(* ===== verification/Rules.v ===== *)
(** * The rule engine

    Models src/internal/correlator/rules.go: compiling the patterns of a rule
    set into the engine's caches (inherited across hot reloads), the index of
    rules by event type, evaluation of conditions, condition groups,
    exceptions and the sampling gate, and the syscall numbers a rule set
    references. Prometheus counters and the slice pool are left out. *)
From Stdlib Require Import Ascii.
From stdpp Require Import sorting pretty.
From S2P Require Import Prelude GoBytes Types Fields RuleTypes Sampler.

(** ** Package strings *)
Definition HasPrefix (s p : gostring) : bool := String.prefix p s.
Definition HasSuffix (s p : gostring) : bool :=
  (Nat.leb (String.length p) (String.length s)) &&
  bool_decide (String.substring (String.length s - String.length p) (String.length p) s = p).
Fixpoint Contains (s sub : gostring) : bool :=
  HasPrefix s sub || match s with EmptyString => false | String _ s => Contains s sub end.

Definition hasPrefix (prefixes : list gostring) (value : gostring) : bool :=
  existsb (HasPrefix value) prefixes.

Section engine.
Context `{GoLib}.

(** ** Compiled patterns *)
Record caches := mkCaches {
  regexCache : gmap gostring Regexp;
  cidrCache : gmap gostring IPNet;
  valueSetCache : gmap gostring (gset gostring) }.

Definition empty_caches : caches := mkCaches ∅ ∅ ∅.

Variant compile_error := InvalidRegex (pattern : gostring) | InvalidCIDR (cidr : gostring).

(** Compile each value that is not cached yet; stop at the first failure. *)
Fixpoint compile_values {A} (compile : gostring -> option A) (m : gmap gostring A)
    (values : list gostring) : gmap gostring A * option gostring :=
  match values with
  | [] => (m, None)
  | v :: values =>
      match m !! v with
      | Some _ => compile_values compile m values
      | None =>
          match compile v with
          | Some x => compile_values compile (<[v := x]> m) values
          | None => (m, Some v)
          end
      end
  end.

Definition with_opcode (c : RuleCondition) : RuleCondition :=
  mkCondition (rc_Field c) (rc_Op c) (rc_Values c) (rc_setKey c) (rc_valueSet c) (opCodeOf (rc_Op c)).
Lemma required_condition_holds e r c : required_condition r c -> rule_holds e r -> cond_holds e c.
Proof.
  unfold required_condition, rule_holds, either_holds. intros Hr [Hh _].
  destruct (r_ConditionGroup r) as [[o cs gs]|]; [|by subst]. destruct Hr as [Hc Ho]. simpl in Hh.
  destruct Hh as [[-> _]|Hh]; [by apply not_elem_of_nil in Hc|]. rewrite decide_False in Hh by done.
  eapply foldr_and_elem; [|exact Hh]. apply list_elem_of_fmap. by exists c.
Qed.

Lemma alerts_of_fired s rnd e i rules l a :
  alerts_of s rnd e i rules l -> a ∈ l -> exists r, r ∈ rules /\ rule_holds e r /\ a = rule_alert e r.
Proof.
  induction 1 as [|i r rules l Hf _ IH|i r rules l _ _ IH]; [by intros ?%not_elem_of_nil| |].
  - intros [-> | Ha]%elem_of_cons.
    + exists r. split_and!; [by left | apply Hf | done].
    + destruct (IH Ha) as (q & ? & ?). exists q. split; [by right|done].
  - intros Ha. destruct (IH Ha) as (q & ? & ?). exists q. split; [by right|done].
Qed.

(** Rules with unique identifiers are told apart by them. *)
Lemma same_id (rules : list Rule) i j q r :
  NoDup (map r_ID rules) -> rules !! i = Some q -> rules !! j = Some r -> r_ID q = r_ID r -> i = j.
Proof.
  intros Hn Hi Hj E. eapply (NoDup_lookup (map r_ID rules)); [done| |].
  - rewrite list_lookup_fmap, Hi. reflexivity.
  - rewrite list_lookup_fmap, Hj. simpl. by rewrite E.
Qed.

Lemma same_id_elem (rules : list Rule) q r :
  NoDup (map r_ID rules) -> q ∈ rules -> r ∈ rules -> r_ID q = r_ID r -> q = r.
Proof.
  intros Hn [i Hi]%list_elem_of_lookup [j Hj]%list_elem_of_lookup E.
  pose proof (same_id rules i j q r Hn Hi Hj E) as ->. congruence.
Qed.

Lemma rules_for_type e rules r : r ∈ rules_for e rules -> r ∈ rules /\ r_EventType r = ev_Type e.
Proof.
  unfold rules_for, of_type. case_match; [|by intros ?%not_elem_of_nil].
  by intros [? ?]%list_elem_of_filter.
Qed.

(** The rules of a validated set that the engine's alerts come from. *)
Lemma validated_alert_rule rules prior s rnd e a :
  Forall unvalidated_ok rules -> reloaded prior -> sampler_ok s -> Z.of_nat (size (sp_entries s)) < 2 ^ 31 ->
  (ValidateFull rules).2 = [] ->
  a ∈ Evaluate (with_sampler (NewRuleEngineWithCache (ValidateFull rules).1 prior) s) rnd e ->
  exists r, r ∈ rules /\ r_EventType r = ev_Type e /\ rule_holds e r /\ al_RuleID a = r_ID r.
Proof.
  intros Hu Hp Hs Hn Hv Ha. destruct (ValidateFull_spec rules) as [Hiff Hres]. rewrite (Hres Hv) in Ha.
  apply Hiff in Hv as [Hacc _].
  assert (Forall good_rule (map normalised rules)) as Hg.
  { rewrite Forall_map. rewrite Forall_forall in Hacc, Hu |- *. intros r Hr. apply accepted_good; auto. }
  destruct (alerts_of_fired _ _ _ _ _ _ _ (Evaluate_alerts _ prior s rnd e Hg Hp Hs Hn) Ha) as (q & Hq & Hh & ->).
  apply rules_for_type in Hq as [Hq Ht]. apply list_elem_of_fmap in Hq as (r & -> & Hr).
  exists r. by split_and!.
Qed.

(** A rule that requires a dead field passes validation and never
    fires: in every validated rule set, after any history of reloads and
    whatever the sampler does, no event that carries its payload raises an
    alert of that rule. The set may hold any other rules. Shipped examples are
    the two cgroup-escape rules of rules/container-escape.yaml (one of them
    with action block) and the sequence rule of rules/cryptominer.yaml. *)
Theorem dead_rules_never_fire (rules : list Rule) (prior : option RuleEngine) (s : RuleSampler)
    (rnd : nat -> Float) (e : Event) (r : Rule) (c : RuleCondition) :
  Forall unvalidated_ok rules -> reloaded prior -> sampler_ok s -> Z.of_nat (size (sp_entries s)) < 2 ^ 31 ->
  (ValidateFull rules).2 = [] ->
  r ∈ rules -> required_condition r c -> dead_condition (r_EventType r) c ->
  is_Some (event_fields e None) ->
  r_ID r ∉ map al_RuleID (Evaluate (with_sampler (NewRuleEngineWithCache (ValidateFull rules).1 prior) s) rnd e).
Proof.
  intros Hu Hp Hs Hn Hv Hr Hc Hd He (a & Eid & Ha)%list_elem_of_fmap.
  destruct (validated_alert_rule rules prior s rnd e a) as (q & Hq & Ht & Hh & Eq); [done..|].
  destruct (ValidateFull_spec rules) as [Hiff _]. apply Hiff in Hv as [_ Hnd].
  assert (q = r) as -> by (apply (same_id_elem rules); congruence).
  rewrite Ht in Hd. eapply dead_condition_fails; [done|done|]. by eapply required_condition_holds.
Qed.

——————

- _WORK TASK_:
Each line of the listing that contains the word "NewRuleEngineWithCache" must be copied.

- _EXPECTED ANSWER_:
  a ∈ Evaluate (with_sampler (NewRuleEngineWithCache (ValidateFull rules).1 prior) s) rnd e ->
  r_ID r ∉ map al_RuleID (Evaluate (with_sampler (NewRuleEngineWithCache (ValidateFull rules).1 prior) s) rnd e).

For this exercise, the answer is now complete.